I know you said that you were planning on renting a UWA. Unfortunately the UWA primes are much better than the zooms, so it comes down to which one. If you had the funds to upgrade your 24-70 to version II, then I'd suggest looking at the Rokinon 14, Zeiss 15 or TS-E 17 (you lose a stop here, but its movements make it more versatile creatively). That would give you a very good 24mm and UWA option. If you don't have the funds, then yorgasor has a good recommendation to rent the Zeiss 21. The 21-24mm focal lengths are easier to compose well and will be used more often than a 14-17mm prime.


----------



## yorgasor (Feb 17, 2014)

yorgasor said:


> The Rokinon 14mm is inexpensive and has done me proud in many a night photo. I will make one other suggestion though, the Zeiss 21mm. I picked it up a couple weeks ago and it is now my favorite lens. It takes an 82mm filter, so it matches what you use for your 24-70mm lens. ...
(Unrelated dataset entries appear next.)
(* ===== verification/Canon.v ===== *)
(** * Canonical encoding: [internal/canon] and [internal/ids]

    Every signed or digest-committed object is a domain-separated,
    length-prefixed byte string.  This file models the writers of [canon.go],
    the latching reader of [reader.go] and the identifier patterns of [ids.go],
    and proves what the rest of the development builds on: reading back what
    was written recovers every field, no two different field lists share a
    preimage, and a reader that failed once stays failed. *)

From S2P Require Import Prelude Encoding.

(** ** Writers ([canon.go]) *)

(** The byte that ends every domain string ([domains.go]). *)
Definition NUL : string := String "000" EmptyString.

Definition canon_Uint32 (buffer : bytes) (value : Z) : bytes := buffer ++ be_bytes 4 value.
Definition canon_Uint64 (buffer : bytes) (value : Z) : bytes := buffer ++ be_bytes 8 value.
Definition canon_Text (buffer : bytes) (value : string) : bytes :=
  canon_Uint32 buffer (u32 (slen value)) ++ bytes_of_string value.
Definition canon_Bytes (buffer : bytes) (value : bytes) : bytes :=
  canon_Uint32 buffer (u32 (blen value)) ++ value.
Definition canon_Bool (buffer : bytes) (value : bool) : bytes :=
  buffer ++ [if value then x01 else x00].

(** [HashPattern] is [hex64]; [DigestPattern] is ["sha256:"] and 64 hex digits. *)
Definition HashPattern (s : string) : bool := hex64 s.
Definition DigestPattern (s : string) : bool := prefixed_hex64 "sha256:" s.

Definition err_hash32 : error := NewError "invalid canonical 32-byte hash".
Lemma execution_id_binds_witness :
  exists e, ExecutionID "mandate-1" sample_terms = Ok e /\
    (("mandate-1" = "mandate-1" /\ sample_terms = sample_terms) \/ sha256_collision).
Proof.
  eexists. split.
  - unfold ExecutionID. cbn [String.eqb orb]. rewrite (Terms_Digest_ok _ sample_terms_valid sample_terms_typed).
    reflexivity.
  - apply (execution_id_binds "mandate-1" "mandate-1" sample_terms sample_terms
             (match ExecutionID "mandate-1" sample_terms with Ok e => e | Err _ => "" end));
      [apply sample_terms_typed..| |];
      unfold ExecutionID; rewrite (Terms_Digest_ok _ sample_terms_valid sample_terms_typed); reflexivity.
Defined.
Oops, I need to work on my reading comprehension skills. I missed that you had the 24-70mm I lens. The II version uses the same 82mm filter size as the Zeiss 21mm. I picked up a refurb version on ebay for $1300, so it was a lot cheaper than I would expect for a high quality Zeiss lens. If you decide to buy instead of rent, I think you'll get plenty of bang for your buck with this lens.


----------



## SophieCarrPhotography (Feb 17, 2014)

Hmmmm, so much to still think about!
Thanks for all the advice/recommendations.
So far I've found that I could rent the Zeiss 21mm but not the 15mm (haven't found anywhere in the UK yet anyway) and I'd have to buy the Samyang/Rokinon for about £320. I did just look at some of my photos from Iceland taken last year and most of them are at around 30-45mm so now I'm thinking maybe I should just leave the 24-70mm at home and hire a 17-40mm as my all-purpose landscape one! Would save a bit of weight... Probably won't get any stars or aurora if my luck is anything to go by anyway! Such a shame there's not a 14-24mm equivalent of the Nikon one.


----------



## candc (Feb 18, 2014)

How about the 15mm fisheye? It's a lot of fun to use and will give you great results. Nowadays you have the option to de-fish as much as you want using software like dxo


----------



## TexasBadger (Feb 18, 2014)

+1 on the Zeiss 21mm.


----------



## cearense (Feb 19, 2014)

I owned a Tokina 12-24 f/4 on APS-C sensor and I was happy with that, but after I moved to fullframe I owned a Rokinon 14mm 2.8 and Im about to sell my 17-40 to buy that Rokinon again, here I got some pics from Chicago with it:




IMG_3701.jpg por marcelobrce, no Flickr




IMG_3710.jpg por marcelobrce, no Flickr




IMG_4069.jpg por marcelobrce, no Flickr




IMG_4079.jpg por marcelobrce, no Flickr




IMG_4260.jpg por marcelobrce, no Flickr


----------



## SophieCarrPhotography (Feb 19, 2014)

I think I'm going to go with the Zeiss 21mm (renting rather than buying). 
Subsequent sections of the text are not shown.